RECORDS FOR THIS TASK Block Start
(* ===== verification/RepositoryRead.v ===== *)
(** * The repository-read capability and the canary's verifier
    (packages/capabilities/src/index.ts, lines 252-359; packages/runtimes/src: kj-000000.ts and
    claude-md-check.ts)

    The capability whose reader is injected (a parameter here), the runtime registry, the
    one-step plan, and the pure verifier of the canary over a live result, which the workflow
    asks before it requests completion.  The theorem: what that verifier passes, the ledger's
    own check of the persisted receipt accepts. *)

From S2P Require Import Prelude JsNumber JsDate Digest Contracts Plan Capability Json.
Local Open Scope Z_scope.
Local Open Scope js_scope.

(** ** The capability *)

Record RepositoryReadInput := { ri_repo_path : option string; ri_target_file : option string; ri_timeout_seconds : option Z }.

Definition RepositoryReadInput_parse (v : json) : result RepositoryReadInput :=
  fs ← z_strict ["repo_path"; "target_file"; "timeout_seconds"] v;
  repo ← z_optional fs "repo_path" (z_text 1 4096);
  target ← z_optional fs "target_file" (z_text 1 1024);
  timeout ← z_optional fs "timeout_seconds" (z_int 1 3600);
  Ok {| ri_repo_path := repo; ri_target_file := target; ri_timeout_seconds := timeout |}.

(** [z.literal("repository.read")], [z.literal(0)] *)
Definition z_literal (word : string) (v : json) : result string := z_string (λ s, s === word) v.
Definition z_zero (v : json) : result Z := z_int 0 0 v.

Record RepositoryReadOutput := {
  ro_project_name : string; ro_target_path : string; ro_bytes_read : Z; ro_lines_read : Z; ro_content_sha256 : string;
  ro_output_hash : string; ro_skills_mounted : list string; ro_summary : string
}.

Definition RepositoryReadOutput_parse (v : json) : result RepositoryReadOutput :=
  fs ← z_strict ["capability"; "project_name"; "target_path"; "bytes_read"; "lines_read"; "content_sha256"; "output_hash";
                 "skills_mounted"; "mutations_detected"; "summary"] v;
  z_field fs "capability" (z_literal "repository.read");;
  project ← z_field fs "project_name" (z_text 1 512);
  target ← z_field fs "target_path" (z_text 1 4096);
  bytes ← z_field fs "bytes_read" (z_int 0 max_safe);
  lines ← z_field fs "lines_read" (z_int 0 max_safe);
  sha ← z_field fs "content_sha256" (z_string Digest_ok);
  hash ← z_field fs "output_hash" (z_text 1 64);
  skills ← z_field fs "skills_mounted" (z_array 0 64 (z_text 1 max_safe));
  z_field fs "mutations_detected" z_zero;;
  summary ← z_field fs "summary" (z_text 1 2048);
  Ok {| ro_project_name := project; ro_target_path := target; ro_bytes_read := bytes; ro_lines_read := lines;
        ro_content_sha256 := sha; ro_output_hash := hash; ro_skills_mounted := skills; ro_summary := summary |}.

Definition REPOSITORY_READ : CapabilityRef :=
  {| cap_id := "60000000-0000-4000-8000-000000000003"; cap_version := "1.0.0" |}.

(** A schema that changes nothing of what it accepts. *)
Definition schema_of {A} (parse : json → result A) (v : json) : option json :=
  match parse v with Ok _ => Some v | Throw _ => None end.

Section registry.
Context (toUpperCase : string → string).
(** [z.toJSONSchema] of the four schemas. *)
Context (textInputSchema textOutputSchema readInputSchema readOutputSchema : json).

Definition repositoryReadDefinition (read : option (RepositoryReadInput → result json)) : CapabilityDefinition :=
  {| def_metadata :=
       {| meta_id := cap_id REPOSITORY_READ; meta_version := cap_version REPOSITORY_READ;
          meta_description := "Read-only repository/file analysis via new-system Spawner";
          meta_inputSchemaRef := "kerneljson:repository-read-input/v1";
          meta_outputSchemaRef := "kerneljson:repository-read-output/v1"; meta_riskClass := LOW;
          meta_permissions := ["read-only-filesystem"]; meta_implementationType := SANDBOX;
          meta_verificationRequirements := ["content-sha256/v1"; "mutations-zero/v1"] |};
     def_inputSchema := schema_of RepositoryReadInput_parse; def_inputJsonSchema := readInputSchema;
     def_outputSchema := schema_of RepositoryReadOutput_parse; def_outputJsonSchema := readOutputSchema;
     def_execute := λ input,
       match read with
       | Some f => i ← RepositoryReadInput_parse input; f i
       | None => Throw (cap_error "IMPLEMENTATION_FAILED")
       end;
     def_verify := λ _ output,
       Ok match RepositoryReadOutput_parse output with Ok o => Digest_ok (ro_content_sha256 o) | Throw _ => false end |}.

Definition createRuntimeRegistry (read : option (RepositoryReadInput → result json)) : result (list (string * Entry)) :=
  CapabilityRegistry
    [uppercase_definition toUpperCase textInputSchema textOutputSchema;
     reverse_definition textInputSchema textOutputSchema; repositoryReadDefinition read] RUNTIME.
End registry.

(** ** kj-000000.ts *)

Definition KJ_000000_CRITERION : string :=
  "repository.read returns content_sha256 (64 hex) with mutations_detected=0".

Definition deriveStepId (taskId : string) : string :=
  let h := capabilityDigest (JArr [JStr "kj-000000"; JStr taskId; JStr "REPOSITORY_READ"]) in
  slice 0 8 h +:+ "-" +:+ slice 8 12 h +:+ "-8" +:+ slice 13 16 h +:+ "-a" +:+ slice 17 20 h +:+ "-" +:+ slice 20 32 h.

Definition planRepositoryRead (taskId : string) : result ExecutionPlan :=
  let sid := deriveStepId taskId in
  ExecutionPlan_parse
    {| plan_taskId := taskId; plan_recipe := RepositoryRead;
       plan_steps := [{| ps_id := sid; ps_taskId := taskId; ps_operation := OP_REPOSITORY_READ; ps_dependencies := [];
                         ps_input := TASK_OBJECTIVE |}];
       plan_resultStepId := sid |}.

(** [output.key] of a JSON value. *)
Definition get_prop (v : json) (key : string) : option json := match v with JObj fs => map_get fs key | _ => None end.

Definition str_is (v : option json) (word : string) : bool := match v with Some (JStr s) => s === word | _ => false end.
Definition digest_shaped (v : option json) : bool := match v with Some (JStr s) => Digest_ok s | _ => false end.
Definition is_null (v : json) : bool := match v with JNull => true | _ => false end.
Definition is_zero (v : option json) : bool := match v with Some (JNum n) => n =? 0 | _ => false end.

Section verify.
Context (url_ok : string → bool).

(** The failures of a result, an evidence record and an outcome that parse; a null output throws where it is read. *)
Definition read_failures (taskId : string) (res : CapabilityResult) (evidence : Evidence) (outcome : Outcome) : list string :=
  let output := res_output res in
  let sha := get_prop output "content_sha256" in
  issue (res_taskId res !== taskId) "TASK_MISMATCH" ++
  issue (ev_taskId evidence !== taskId) "EVIDENCE_TASK_MISMATCH" ++
  issue (out_taskId outcome !== taskId) "OUTCOME_TASK_MISMATCH" ++
  issue (res_capability res !== REPOSITORY_READ) "CAPABILITY_MISMATCH" ++
  if is_null output then ["PARSE_FAILED"]
  else
    issue (negb (str_is (get_prop output "capability") "repository.read")) "OUTPUT_CAPABILITY" ++
    issue (negb (is_zero (get_prop output "mutations_detected"))) "MUTATIONS_DETECTED" ++
    issue (negb (digest_shaped sha)) "CONTENT_SHA256" ++
    issue (negb (match ev_digest evidence with Some d => str_is sha d | None => negb (bool_decide (is_Some sha)) end)) "EVIDENCE_DIGEST_MISMATCH" ++
    issue (ev_type evidence !== TOOL_RECEIPT) "EVIDENCE_TYPE" ++
    issue (out_status outcome !== O_COMPLETED) "OUTCOME_STATUS" ++
    issue (negb (forallb (λ r, ar_passed r && negb (bool_decide (ar_evidenceRefs r = []))) (out_acceptanceResults outcome))) "ACCEPTANCE".

(** A verdict: the failures and, when there are none, the evidence cited. *)
Record Verification := { vf_failures : list string; vf_evidenceRefs : list string }.
Definition passed (v : Verification) : bool := bool_decide (vf_failures v = []).
Definition verification (failures refs : list string) : Verification :=
  {| vf_failures := failures; vf_evidenceRefs := if failures === [] then refs else [] |}.

Definition verifyRepositoryRead (taskId : string) (rawResult : CapabilityResult) (rawEvidence : Evidence) (rawOutcome : Outcome)
  : Verification :=
  match (res ← CapabilityResult_parse rawResult; evidence ← Evidence_parse url_ok rawEvidence; outcome ← Outcome_parse rawOutcome;
         Ok (res, evidence, outcome)) with
  | Throw _ => verification ["PARSE_FAILED"] []
  | Ok (res, evidence, outcome) => verification (read_failures taskId res evidence outcome) (out_evidenceRefs outcome)
  end.

(** ** claude-md-check.ts *)

(** Which codes of the receipt's check are taken over. *)
Definition takes_over (parsed : bool) (code : string) : bool :=
  negb (code === "CONTENT_SHA256") &&
  (parsed || negb (bool_decide (code ∈ ["TARGET_NOT_CLAUDE_MD"; "CLAUDE_MD_DRIFT"]))).

Definition push_new (failures : list string) (code : string) : list string :=
  if bool_decide (code ∈ failures) then failures else failures ++ [code].

Definition verifyClaudeMdCheck (taskId : string) (rawResult : CapabilityResult) (rawEvidence : Evidence) (rawOutcome : Outcome)
    (approved : string) : Verification :=
  let base := verifyRepositoryRead taskId rawResult rawEvidence rawOutcome in
  let parsed := CapabilityResult_parse rawResult in
  let output := match parsed with Ok r => Some (res_output r) | Throw _ => None end in
  let prop key := output ≫= λ v, get_prop v key in
  let codes := assertClaudeMdReceipt
    {| targetPath := prop "target_path"; contentSha256 := prop "content_sha256"; mutationsDetected := None |} approved in
  verification (fold_left push_new (List.filter (takes_over (is_ok parsed)) codes) (vf_failures base)) (vf_evidenceRefs base).
End verify.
RECORDS FOR THIS TASK Block End
* **WHAT TO PRODUCE**
Would you retype exactly the lines above, from the line with "if is_null output" to the line with "Definition verifyRepositoryRead (taskId", with both end lines kept and nothing more?

* **RESULT FOR THIS TASK**
  if is_null output then ["PARSE_FAILED"]
  else
    issue (negb (str_is (get_prop output "capability") "repository.read")) "OUTPUT_CAPABILITY" ++
    issue (negb (is_zero (get_prop output "mutations_detected"))) "MUTATIONS_DETECTED" ++
    issue (negb (digest_shaped sha)) "CONTENT_SHA256" ++
    issue (negb (match ev_digest evidence with Some d => str_is sha d | None => negb (bool_decide (is_Some sha)) end)) "EVIDENCE_DIGEST_MISMATCH" ++
    issue (ev_type evidence !== TOOL_RECEIPT) "EVIDENCE_TYPE" ++
    issue (out_status outcome !== O_COMPLETED) "OUTCOME_STATUS" ++
    issue (negb (forallb (λ r, ar_passed r && negb (bool_decide (ar_evidenceRefs r = []))) (out_acceptanceResults outcome))) "ACCEPTANCE".

(** A verdict: the failures and, when there are none, the evidence cited. *)
Record Verification := { vf_failures : list string; vf_evidenceRefs : list string }.
Definition passed (v : Verification) : bool := bool_decide (vf_failures v = []).
Definition verification (failures refs : list string) : Verification :=
  {| vf_failures := failures; vf_evidenceRefs := if failures === [] then refs else [] |}.

Definition verifyRepositoryRead (taskId : string) (rawResult : CapabilityResult) (rawEvidence : Evidence) (rawOutcome : Outcome)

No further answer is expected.